Problem statement:
Your answer must consist of exactly the lines below, starting with the line with "rewrite fmap_app, elem_of_app. left. by apply wf_member_fk0." and going on through the line with "Lemma wf_mail_create c", and nothing else.

Material shown:

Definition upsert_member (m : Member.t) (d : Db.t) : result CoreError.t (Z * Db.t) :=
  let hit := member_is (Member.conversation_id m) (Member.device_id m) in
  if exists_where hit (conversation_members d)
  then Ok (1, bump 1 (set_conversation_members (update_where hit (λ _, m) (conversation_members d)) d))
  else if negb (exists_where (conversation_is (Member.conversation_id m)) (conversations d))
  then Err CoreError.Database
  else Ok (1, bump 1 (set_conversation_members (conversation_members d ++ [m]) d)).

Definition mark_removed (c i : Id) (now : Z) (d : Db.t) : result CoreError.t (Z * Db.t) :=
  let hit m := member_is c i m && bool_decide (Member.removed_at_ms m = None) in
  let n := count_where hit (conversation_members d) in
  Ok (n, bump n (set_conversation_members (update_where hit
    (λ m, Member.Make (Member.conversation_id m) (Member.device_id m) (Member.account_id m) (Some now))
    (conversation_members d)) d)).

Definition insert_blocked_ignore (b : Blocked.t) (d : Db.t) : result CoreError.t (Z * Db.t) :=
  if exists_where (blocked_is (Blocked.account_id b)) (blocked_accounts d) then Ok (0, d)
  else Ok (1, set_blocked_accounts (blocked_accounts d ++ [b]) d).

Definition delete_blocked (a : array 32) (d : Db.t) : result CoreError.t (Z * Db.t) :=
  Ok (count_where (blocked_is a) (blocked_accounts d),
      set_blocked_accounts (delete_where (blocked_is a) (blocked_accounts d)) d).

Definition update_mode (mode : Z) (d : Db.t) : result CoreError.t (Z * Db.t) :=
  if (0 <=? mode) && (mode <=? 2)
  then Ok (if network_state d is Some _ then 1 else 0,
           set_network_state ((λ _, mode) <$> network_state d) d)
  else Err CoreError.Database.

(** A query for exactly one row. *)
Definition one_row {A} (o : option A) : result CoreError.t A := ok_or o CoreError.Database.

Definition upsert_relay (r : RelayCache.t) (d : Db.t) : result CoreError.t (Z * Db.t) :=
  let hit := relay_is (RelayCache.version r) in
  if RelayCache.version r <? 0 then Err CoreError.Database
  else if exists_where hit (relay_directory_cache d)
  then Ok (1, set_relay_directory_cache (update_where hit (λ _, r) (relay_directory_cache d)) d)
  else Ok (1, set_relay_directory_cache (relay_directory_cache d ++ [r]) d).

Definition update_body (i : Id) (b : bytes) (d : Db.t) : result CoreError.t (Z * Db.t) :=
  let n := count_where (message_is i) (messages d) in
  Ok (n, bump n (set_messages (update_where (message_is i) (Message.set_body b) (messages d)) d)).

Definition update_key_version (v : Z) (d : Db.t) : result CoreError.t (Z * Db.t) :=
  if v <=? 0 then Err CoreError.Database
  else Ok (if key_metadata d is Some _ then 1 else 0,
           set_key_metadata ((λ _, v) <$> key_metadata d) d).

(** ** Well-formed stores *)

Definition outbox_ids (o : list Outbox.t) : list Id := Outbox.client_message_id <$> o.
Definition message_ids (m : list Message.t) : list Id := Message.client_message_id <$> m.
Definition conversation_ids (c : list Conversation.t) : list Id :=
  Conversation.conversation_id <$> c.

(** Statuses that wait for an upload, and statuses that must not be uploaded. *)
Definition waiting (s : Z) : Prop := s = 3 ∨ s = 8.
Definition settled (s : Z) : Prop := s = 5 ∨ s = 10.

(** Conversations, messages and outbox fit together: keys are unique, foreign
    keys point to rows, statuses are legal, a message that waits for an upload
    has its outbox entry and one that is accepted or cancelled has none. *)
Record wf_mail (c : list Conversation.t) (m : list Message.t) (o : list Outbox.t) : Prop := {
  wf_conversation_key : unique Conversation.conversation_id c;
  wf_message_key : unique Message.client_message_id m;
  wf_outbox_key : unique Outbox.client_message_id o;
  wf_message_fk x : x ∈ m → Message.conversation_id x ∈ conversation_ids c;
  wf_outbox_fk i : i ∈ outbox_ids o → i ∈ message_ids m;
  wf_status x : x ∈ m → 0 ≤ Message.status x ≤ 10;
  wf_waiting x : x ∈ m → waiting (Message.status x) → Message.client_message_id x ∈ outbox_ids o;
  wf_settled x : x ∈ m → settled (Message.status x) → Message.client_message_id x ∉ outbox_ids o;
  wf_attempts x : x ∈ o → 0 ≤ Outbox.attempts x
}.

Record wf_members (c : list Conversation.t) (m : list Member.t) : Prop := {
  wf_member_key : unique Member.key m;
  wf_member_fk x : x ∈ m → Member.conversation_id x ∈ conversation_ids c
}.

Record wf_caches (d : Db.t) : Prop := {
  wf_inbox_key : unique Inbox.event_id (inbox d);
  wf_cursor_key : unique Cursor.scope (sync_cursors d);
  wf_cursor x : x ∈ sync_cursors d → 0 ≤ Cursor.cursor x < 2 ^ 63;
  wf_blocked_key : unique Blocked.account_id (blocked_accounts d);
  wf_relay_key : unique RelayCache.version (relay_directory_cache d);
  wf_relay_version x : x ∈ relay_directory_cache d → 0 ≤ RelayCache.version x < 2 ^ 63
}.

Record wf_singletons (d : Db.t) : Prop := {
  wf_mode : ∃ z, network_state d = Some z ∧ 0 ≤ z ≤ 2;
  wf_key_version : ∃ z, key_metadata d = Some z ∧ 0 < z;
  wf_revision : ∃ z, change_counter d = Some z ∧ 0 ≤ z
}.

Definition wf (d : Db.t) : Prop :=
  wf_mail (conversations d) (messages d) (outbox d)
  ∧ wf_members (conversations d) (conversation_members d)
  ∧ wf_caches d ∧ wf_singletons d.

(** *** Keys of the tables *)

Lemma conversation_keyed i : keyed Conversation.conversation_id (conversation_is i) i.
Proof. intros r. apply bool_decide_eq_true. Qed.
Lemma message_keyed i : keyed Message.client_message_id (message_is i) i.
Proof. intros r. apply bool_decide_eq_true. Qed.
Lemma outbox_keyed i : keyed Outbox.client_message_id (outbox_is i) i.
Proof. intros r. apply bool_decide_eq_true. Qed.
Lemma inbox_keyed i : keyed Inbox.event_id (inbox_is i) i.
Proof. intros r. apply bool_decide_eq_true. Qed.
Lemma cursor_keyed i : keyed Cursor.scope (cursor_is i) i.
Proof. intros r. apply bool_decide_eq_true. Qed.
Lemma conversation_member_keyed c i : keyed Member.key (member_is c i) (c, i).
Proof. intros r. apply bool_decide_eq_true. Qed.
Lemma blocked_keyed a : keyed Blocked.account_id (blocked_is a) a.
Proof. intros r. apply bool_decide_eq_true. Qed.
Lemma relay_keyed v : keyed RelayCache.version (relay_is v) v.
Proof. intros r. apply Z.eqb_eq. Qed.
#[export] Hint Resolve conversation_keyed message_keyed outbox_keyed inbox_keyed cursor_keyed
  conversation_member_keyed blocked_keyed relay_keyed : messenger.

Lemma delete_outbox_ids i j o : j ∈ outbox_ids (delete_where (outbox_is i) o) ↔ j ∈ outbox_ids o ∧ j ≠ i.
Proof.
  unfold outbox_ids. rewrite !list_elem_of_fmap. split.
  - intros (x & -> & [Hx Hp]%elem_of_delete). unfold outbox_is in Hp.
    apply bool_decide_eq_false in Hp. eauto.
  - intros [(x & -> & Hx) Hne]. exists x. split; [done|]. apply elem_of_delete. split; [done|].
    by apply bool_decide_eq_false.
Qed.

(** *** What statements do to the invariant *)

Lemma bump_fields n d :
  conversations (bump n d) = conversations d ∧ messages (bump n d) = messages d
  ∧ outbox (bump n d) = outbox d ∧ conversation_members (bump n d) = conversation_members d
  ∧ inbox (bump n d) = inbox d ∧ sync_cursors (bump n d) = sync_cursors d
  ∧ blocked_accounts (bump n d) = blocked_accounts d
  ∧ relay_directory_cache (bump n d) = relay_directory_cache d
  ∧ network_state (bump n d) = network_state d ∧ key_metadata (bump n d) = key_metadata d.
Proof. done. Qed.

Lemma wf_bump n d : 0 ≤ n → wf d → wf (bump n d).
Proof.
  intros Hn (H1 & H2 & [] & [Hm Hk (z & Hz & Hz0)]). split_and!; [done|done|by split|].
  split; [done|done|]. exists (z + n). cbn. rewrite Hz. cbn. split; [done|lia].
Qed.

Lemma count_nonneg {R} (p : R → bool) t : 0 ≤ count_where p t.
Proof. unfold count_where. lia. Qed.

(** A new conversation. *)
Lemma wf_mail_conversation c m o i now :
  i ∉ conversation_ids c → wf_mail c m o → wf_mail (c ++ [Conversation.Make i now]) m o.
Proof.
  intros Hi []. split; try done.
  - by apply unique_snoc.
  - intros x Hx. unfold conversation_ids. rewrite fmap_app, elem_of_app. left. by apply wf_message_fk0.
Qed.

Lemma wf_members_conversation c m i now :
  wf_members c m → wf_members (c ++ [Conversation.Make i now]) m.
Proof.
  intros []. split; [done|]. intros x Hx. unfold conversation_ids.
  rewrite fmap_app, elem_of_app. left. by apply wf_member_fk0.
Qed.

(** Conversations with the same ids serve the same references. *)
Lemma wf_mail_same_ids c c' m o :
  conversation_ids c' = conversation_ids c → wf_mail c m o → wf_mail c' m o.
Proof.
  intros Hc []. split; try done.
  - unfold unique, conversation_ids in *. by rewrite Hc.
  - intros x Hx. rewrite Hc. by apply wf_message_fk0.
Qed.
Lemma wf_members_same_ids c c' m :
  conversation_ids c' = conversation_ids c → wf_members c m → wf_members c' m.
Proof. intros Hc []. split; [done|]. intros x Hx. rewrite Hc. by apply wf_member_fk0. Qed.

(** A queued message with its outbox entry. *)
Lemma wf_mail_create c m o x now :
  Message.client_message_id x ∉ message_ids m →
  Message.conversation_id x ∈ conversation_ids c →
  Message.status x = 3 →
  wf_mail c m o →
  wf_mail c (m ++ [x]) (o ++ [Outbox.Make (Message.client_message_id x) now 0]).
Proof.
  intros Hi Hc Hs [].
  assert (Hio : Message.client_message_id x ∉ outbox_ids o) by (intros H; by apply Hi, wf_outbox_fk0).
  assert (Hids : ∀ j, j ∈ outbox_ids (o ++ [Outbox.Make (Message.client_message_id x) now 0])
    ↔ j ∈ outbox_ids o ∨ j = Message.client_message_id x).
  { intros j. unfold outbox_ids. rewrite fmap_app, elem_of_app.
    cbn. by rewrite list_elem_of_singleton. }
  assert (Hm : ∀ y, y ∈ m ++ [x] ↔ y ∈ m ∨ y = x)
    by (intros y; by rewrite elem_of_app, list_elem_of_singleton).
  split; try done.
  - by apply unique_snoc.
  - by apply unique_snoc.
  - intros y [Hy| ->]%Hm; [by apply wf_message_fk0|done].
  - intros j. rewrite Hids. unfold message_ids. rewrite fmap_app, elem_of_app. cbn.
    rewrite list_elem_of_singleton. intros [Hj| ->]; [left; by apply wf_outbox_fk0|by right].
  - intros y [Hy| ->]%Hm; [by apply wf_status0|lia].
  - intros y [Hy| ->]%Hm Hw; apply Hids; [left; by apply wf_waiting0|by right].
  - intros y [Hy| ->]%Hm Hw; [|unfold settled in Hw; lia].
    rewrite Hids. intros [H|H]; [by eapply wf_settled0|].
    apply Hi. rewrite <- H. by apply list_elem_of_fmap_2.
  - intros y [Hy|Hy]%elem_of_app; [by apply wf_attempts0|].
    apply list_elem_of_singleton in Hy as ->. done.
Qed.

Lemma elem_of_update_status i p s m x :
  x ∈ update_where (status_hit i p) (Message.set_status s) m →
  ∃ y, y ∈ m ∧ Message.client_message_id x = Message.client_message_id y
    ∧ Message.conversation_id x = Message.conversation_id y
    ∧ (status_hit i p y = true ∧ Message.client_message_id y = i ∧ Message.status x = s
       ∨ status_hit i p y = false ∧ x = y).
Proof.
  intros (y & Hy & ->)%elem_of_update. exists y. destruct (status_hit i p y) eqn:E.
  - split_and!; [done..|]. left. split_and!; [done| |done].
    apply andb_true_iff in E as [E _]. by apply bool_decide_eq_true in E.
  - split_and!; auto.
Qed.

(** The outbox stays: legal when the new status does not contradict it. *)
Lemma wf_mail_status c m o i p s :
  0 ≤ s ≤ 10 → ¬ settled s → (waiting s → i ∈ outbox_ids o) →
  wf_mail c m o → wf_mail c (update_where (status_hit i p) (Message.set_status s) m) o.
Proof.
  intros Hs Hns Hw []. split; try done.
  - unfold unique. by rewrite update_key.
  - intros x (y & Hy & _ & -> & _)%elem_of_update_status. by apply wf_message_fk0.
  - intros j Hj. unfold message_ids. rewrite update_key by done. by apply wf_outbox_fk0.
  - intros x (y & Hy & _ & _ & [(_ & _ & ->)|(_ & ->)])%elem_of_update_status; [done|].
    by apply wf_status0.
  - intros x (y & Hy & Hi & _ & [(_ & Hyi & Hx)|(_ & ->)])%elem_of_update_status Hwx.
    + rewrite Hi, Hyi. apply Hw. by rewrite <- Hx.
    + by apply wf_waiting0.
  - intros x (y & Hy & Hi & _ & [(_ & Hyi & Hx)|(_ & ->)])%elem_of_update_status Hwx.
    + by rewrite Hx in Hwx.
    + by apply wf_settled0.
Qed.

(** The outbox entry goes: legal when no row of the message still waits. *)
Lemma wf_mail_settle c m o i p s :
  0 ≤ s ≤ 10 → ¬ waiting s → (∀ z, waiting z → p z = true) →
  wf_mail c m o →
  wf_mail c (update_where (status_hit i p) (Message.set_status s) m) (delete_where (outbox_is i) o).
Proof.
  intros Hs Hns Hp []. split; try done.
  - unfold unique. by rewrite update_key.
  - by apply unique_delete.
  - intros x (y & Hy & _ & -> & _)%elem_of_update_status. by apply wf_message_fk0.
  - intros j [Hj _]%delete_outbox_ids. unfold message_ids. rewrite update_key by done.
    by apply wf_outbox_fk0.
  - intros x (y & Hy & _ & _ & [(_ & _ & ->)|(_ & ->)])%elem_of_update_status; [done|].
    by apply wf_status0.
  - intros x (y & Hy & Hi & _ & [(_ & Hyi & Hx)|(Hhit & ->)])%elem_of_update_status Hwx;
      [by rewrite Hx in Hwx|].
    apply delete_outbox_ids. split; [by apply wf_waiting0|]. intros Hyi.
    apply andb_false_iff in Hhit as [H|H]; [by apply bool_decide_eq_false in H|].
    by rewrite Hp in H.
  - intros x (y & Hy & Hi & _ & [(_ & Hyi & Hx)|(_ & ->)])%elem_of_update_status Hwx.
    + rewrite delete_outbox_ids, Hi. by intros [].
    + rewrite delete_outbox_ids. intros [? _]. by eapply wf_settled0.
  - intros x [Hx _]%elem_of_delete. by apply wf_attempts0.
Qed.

Answer to this exercise:
  rewrite fmap_app, elem_of_app. left. by apply wf_member_fk0.
Qed.

(** Conversations with the same ids serve the same references. *)
Lemma wf_mail_same_ids c c' m o :
  conversation_ids c' = conversation_ids c → wf_mail c m o → wf_mail c' m o.
Proof.
  intros Hc []. split; try done.
  - unfold unique, conversation_ids in *. by rewrite Hc.
  - intros x Hx. rewrite Hc. by apply wf_message_fk0.
Qed.
Lemma wf_members_same_ids c c' m :
  conversation_ids c' = conversation_ids c → wf_members c m → wf_members c' m.
Proof. intros Hc []. split; [done|]. intros x Hx. rewrite Hc. by apply wf_member_fk0. Qed.

(** A queued message with its outbox entry. *)
Lemma wf_mail_create c m o x now :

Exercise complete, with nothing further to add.